The strategic alternative which results from a matching of opportunity and
corporate capability at an acceptable level of risk is what is called an
economic strategy. But the formulation of corporate strategy also requires
consideration of what alternative is preferred by senior executives quite
apart from the economic considerations. Personal values, aspirations and
ideals do influence the choice of strategy. Thus, along with the intellectual
process of ascertaining what a company might be able to do in terms of
capability, what the executives want to do in terms of preferred values has
also a bearing on strategic decisions. Strategic planning also includes
consideration of the corporate obligation to segments of society,
stakeholders in the community. Thus, the four major determinants of
strategy may be said to consist of (a) external opportunities and constraints,
(b) internal capabilities, competence and resources, (c) personal values of
the executives including propensity to assume risks, and (d) obligations to
society and the stakeholders.
The purpose of strategy is to define the nature of relationship between a firm
and its environment. There are five key decisions which may be said to
comprise the overall strategy of any company, namely, (a) customer-mix, (b)
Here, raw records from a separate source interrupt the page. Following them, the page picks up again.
(** The settings [create_share] stores: multiplayer, participants, chat and
    audio. *)
Definition share_settings (mode : bytes) (multiplayer enabled : bool) (max_participants : Z) (allow_chat allow_audio : bool) :
    bool * Z * bool * bool :=
  let multiplayer := multiplayer && bool_decide (mode = str "control") && enabled in
  (multiplayer, if multiplayer then Z.max 1 (Z.min max_participants MAX_MULTIPLAYER_PARTICIPANTS) else 1,
   allow_chat && multiplayer, allow_audio && multiplayer).

(** ** The attempt limiter of share links *)

Definition MAX_SHARE_ATTEMPTS : nat := 10.
Definition SHARE_WINDOW : Z := 60 * 1000.
Definition MAX_SHARE_RATE_ENTRIES : nat := Z.to_nat 10000.

Abbreviation attempts_map := (gmap bytes (list Z)).

(** The clock is read for pruning, for the window and for the attempt. *)
Record clock := mk_clock { c_prune : Z; c_window : Z; c_attempt : Z }.

Section limiter.
(** The iteration order of the map. *)
Context (iter : attempts_map -> list (bytes * list Z)).

(** [map.retain(|_, attempts| attempts.iter().any(|t| *t > cutoff))]. *)
Definition prune_expired (cutoff : Z) (m : attempts_map) : attempts_map :=
  filter (fun kv => existsb (fun t => cutoff <? t) (snd kv) = true) m.

(** The newest attempt, [now] for an empty list. *)
Definition newest (now : Z) (l : list Z) : Z := match l with [] => now | x :: r => fold_left Z.max r x end.

(** The sort key is the newest attempt. *)
Definition older (a b : bytes * Z) : Prop := snd a <= snd b.
#[local] Instance older_dec : RelDecision older.
Proof. intros a b. unfold older. apply _. Defined.

(** The [overflow] entries whose newest attempt is oldest. *)
Definition oldest_entries (now : Z) (overflow : nat) (m : attempts_map) : list bytes :=
  fst <$> take overflow (merge_sort older ((fun kv => (fst kv, newest now (snd kv))) <$> iter m)).

Definition evict (c : clock) (m : attempts_map) : attempts_map :=
  if (MAX_SHARE_RATE_ENTRIES <? size m)%nat then
    let m := prune_expired (c_prune c - SHARE_WINDOW) m in
    if (MAX_SHARE_RATE_ENTRIES <? size m)%nat then
      fold_left (fun m k => delete k m) (oldest_entries (c_prune c) (size m - MAX_SHARE_RATE_ENTRIES) m) m
    else m
  else m.
(** A history whose clock does not go back, with what each rotation answered. *)
Inductive history : Z -> world -> list (op * option Rotation) -> Z -> world -> Prop :=
| H_nil t w : history t w [] t w
| H_cons t w now seen o r w' tr t' w'' :
    t <= now -> fresh_op now o w -> step now seen o w = (w', r) -> history now w' tr t' w'' ->
    history t w ((o, r) :: tr) t' w''.

(** What every table reached from an empty one satisfies. *)
Record wf (t : Z) (w : world) : Prop := {
  wf_ever : forall j r, tbl w !! j = Some r -> j ∈ ever w;
  wf_family : forall j r, tbl w !! j = Some r -> family_id r ∈ families w;
  wf_expiry : forall j r, tbl w !! j = Some r -> expires_at r = exp_of j;
  wf_pruned : forall j, j ∈ ever w -> tbl w !! j = None -> exp_of j + DAY < t;
  wf_unspent : forall j j' r r', tbl w !! j = Some r -> tbl w !! j' = Some r' ->
    family_id r = family_id r' -> consumed_at r = None -> consumed_at r' = None -> j = j';
}.

Definition spent (j : Z) (w : world) : Prop :=
  j ∈ ever w /\ forall r, tbl w !! j = Some r -> consumed_at r <> None.

Definition dead (f : Z) (w : world) : Prop :=
  f ∈ families w /\ forall j r, tbl w !! j = Some r -> family_id r = f -> revoked_at r <> None.

(** *** What an operation does to the rows *)

Lemma revoke_row_spec now r : family_id (revoke_row now r) = family_id r /\ expires_at (revoke_row now r) = expires_at r
  /\ consumed_at (revoke_row now r) = consumed_at r /\ revoked_at (revoke_row now r) <> None
  /\ user_id (revoke_row now r) = user_id r.
Proof. unfold revoke_row. destruct (revoked_at r) eqn:E; repeat split; cbn; congruence. Qed.

Lemma revoke_family_lookup now f seen t j :
  revoke_family now f seen t !! j =
  (fun r => if (family_id r =? f) && bool_decide (j ∈ seen) then revoke_row now r else r) <$> t !! j.
Proof. unfold revoke_family. rewrite map_lookup_imap. by destruct (t !! j). Qed.

(** Rows only change by being spent or revoked. *)
Definition keeps (w w' : tokens) : Prop :=
  forall j r', w' !! j = Some r' -> exists r, w !! j = Some r /\ family_id r' = family_id r
    /\ expires_at r' = expires_at r /\ (consumed_at r <> None -> consumed_at r' <> None)
    /\ (revoked_at r <> None -> revoked_at r' <> None).
(** A ticket in the map was put there by [create]. *)
Lemma history_origin m tr m' id tk : history m tr m' -> m' !! id = Some tk ->
  m !! id = Some tk \/ exists c, (c, Create id tk, None) ∈ tr.
Proof.
  induction 1 as [|m now e m1 r tr m2 Hs _ IH]; [by left|]. intros E.
  destruct (IH E) as [E1|[c Hc]]; [|right; exists c; apply elem_of_cons; by right].
  destruct e as [i tk'|i]; cbn [step] in Hs.
  - injection Hs as <- <-. unfold create in E1; apply lookup_insert_Some in E1 as [[-> ->]|[_ [E1 _]%map_lookup_filter_Some]]; [|by left].
    right. exists now. apply elem_of_cons; by left.
  - left. unfold consume in Hs. destruct (m !! i); injection Hs as <- _; [|done]. by apply lookup_delete_Some in E1 as [_ E1].
Qed.

(** An id that is gone and not drawn again is never answered. *)
Lemma history_absent m tr m' id : history m tr m' -> m !! id = None -> (id ∉ created tr) ->
  m' !! id = None /\ forall now tk, ((now, Consume id, Some tk) ∉ tr).
Proof.
  induction 1 as [|m now e m1 r tr m2 Hs _ IH]; intros E Hc; [split; [done|intros; apply not_elem_of_nil]|].
  change (id ∉ created_id (now, e, r) ++ created tr) in Hc. apply not_elem_of_app in Hc as [Hc Hc'].
  assert (m1 !! id = None /\ (e = Consume id -> r = None)) as [E1 Hr].
  { destruct e as [i tk'|i]; cbn [step] in Hs.
    - injection Hs as <- <-. split; [|done]. unfold create.
      rewrite lookup_insert_ne by (intros ->; apply Hc; cbn; set_solver). by apply map_lookup_filter_None; left.
    - unfold consume in Hs. destruct (m !! i) eqn:Ei; injection Hs as <- <-.
      + split; [by apply lookup_delete_None; right|]. intros [= ->]. congruence.
      + done. }
  destruct (IH E1 Hc') as [E2 N]. split; [done|]. intros n tk [E'|I]%elem_of_cons; [injection E' as <- <- <-; by specialize (Hr eq_refl)|].
  by eapply N.
Qed.

Lemma fresh_enough now tk : elapsed_secs now tk <= TICKET_TTL_SECS -> now - created_at tk < 31 * 1000.
Proof. unfold elapsed_secs, TICKET_TTL_SECS. intros Hd. pose proof (Z.mul_succ_div_gt (Z.max 0 (now - created_at tk)) 1000). lia. Qed.

Lemma young_secs now tk : now - created_at tk <= 30 * 1000 -> elapsed_secs now tk <= TICKET_TTL_SECS.
Proof. intros Hd. unfold elapsed_secs, TICKET_TTL_SECS. apply Z.div_le_upper_bound; lia. Qed.

Lemma created_in c id tk r tr : (c, Create id tk, r) ∈ tr -> id ∈ created tr.
Proof.
  induction tr as [|x tr IH]; [by intros ?%elem_of_nil|]. change (created (x :: tr)) with (created_id x ++ created tr).
  intros [<-|Hin]%elem_of_cons; apply elem_of_app; [left; cbn; set_solver|right; by apply IH].
Qed.
Lemma claim_sys s now op k id begun r w' : sys_ok s -> latest s <= now -> ops s !! op = None ->
  begun <= now + (ACCOUNT_LOCK - OPERATION_DEADLINE) -> requests (state s) !! id = Some r ->
  claim_lock now (row_key r) op (state s) = Some w' ->
  sys_ok (mk_system w' (<[op := mk_operation k id (row_key r) (begun + OPERATION_DEADLINE) Started]> (ops s)) (scrambled s) now).
Proof.
  intros [W O] Ht En Hb E Hc. set (key := row_key r) in *.
  assert (w' = mk_world (requests (state s)) (profiles (state s)) (<[key := (op, now + ACCOUNT_LOCK)]> (locks (state s))) (ad (state s)) /\
    (forall o u, locks (state s) !! key = Some (o, u) -> u < now)) as [-> Hold].
  { unfold claim_lock in Hc. destruct (locks (state s) !! key) as [[o u]|] eqn:El.
    - destruct (Z.ltb_spec u now); [|done]. injection Hc as <-. split; [done|]. by intros o' u' [= <- <-].
    - injection Hc as <-. by split. }
  split; cbn [state scrambled ops latest].
  - destruct W as [W1 W2 W3]. split; done.
  - intros op' o' [[<- <-]|[N E']]%lookup_insert_Some.
    + left. exists (now + ACCOUNT_LOCK). cbn [state locks o_key o_deadline]. rewrite lookup_insert_eq. split; [done|].
      split; [lia|]. by exists r.
    + destruct (O op' o' E') as [(u & El & Hd & Ho)|]; [|right; lia].
      destruct (decide (key = o_key o')) as [Ek|Nk].
      * right. rewrite <- Ek in El. specialize (Hold _ _ El). lia.
      * left. exists u. cbn [state locks]. rewrite lookup_insert_ne by done. done.
Qed.
(** [observe_session_ws]: where the paced part starts, ... *)
Definition total_buffer_ms (fs : list (Z * bytes)) : Z := from_option fst 0 (last fs).

Fixpoint position (bound : Z) (fs : list (Z * bytes)) : nat :=
  match fs with
  | [] => 0
  | (t, _) :: r => if bound <=? t then 0 else S (position bound r)
  end.

Definition split_idx (offset : Z) (fs : list (Z * bytes)) : nat :=
  if offset =? 0 then length fs
  else position (Z.max (total_buffer_ms fs - wrap_u 64 (offset * 1000)) 0) fs.

Definition paced_origin_ms (offset : Z) (fs : list (Z * bytes)) : Z := from_option fst 0 (fs !! split_idx offset fs).

Definition paced_duration_ms (offset : Z) (fs : list (Z * bytes)) : Z :=
  match fs !! split_idx offset fs with
  | Some (t, _) => total_buffer_ms fs - t
  | None => 0
  end.

(** ... and the paced loop: [i] counts from the start of the paced part. *)
Fixpoint paced (i : nat) (origin : Z) (fs : list (Z * bytes)) : list bytes :=
  match fs with
  | [] => []
  | (delay_ms, frame) :: r =>
      (if ((i mod 20 =? 0)%nat || match r with [] => true | _ => false end)%bool
       then [format_guac_inst (str "nvrprogress") [int_to_string (Z.max (delay_ms - origin) 0)]] else []) ++
      frame :: paced (S i) origin r
  end.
product-mix, (c) geographical limits of the market to be served, (d)
competitive emphasis, and (e) objectives. Thus, the determination of
strategy involves answering a set of questions in the relevant areas such as:
What is to be the target group of customers? What are their needs and
preferences? What segment of the market do they represent? What is the
geographic area of the market to be covered? What will be the market niche?
What specific products or services should be produced? Which products
should receive the maximum emphasis? What ought to be the price-quality
relationship of the product lines? What are the distinctive characteristics of
the product? Can these characteristics be differentiated from those of similar
competing products? What are the end uses to be served by the products? At
what point of time should the new products be launched? What factors
should be stressed by the company to secure a unique competitive
advantage? Will it be the Price, Quality, Service, Design, or Special
Characteristics? What could be done better than the competitors?
The five basic decisions which are essentially the components of strategy
may be regarded as the first order decisions to be made by executives.
They are formulated rather than implemental. They define the nature of
firms relationship with the environment; they do not indicate how the

relationship will be established. Once delineated, they provide direction to


the lower-order implemental decisions with respect to production, marketing,
finance and other areas. It should be obvious that the basic decision areas
which define strategy are interrelated. A definition of the customer-mix can
hardly be possible without deciding on the product-mix; similarly,
determination of the product-mix presupposes the decision on the customermix. Likewise, objectives defining the desired profitability, growth and market
share can be formulated only in the light of the other elements of strategy
because objectives which may be considered feasible in one industry may
not be so in another industry. Besides, ongoing firms are usually subject to
various environmental constraints (economic, financial, social and political)
which have a strong bearing on the setting of objectives.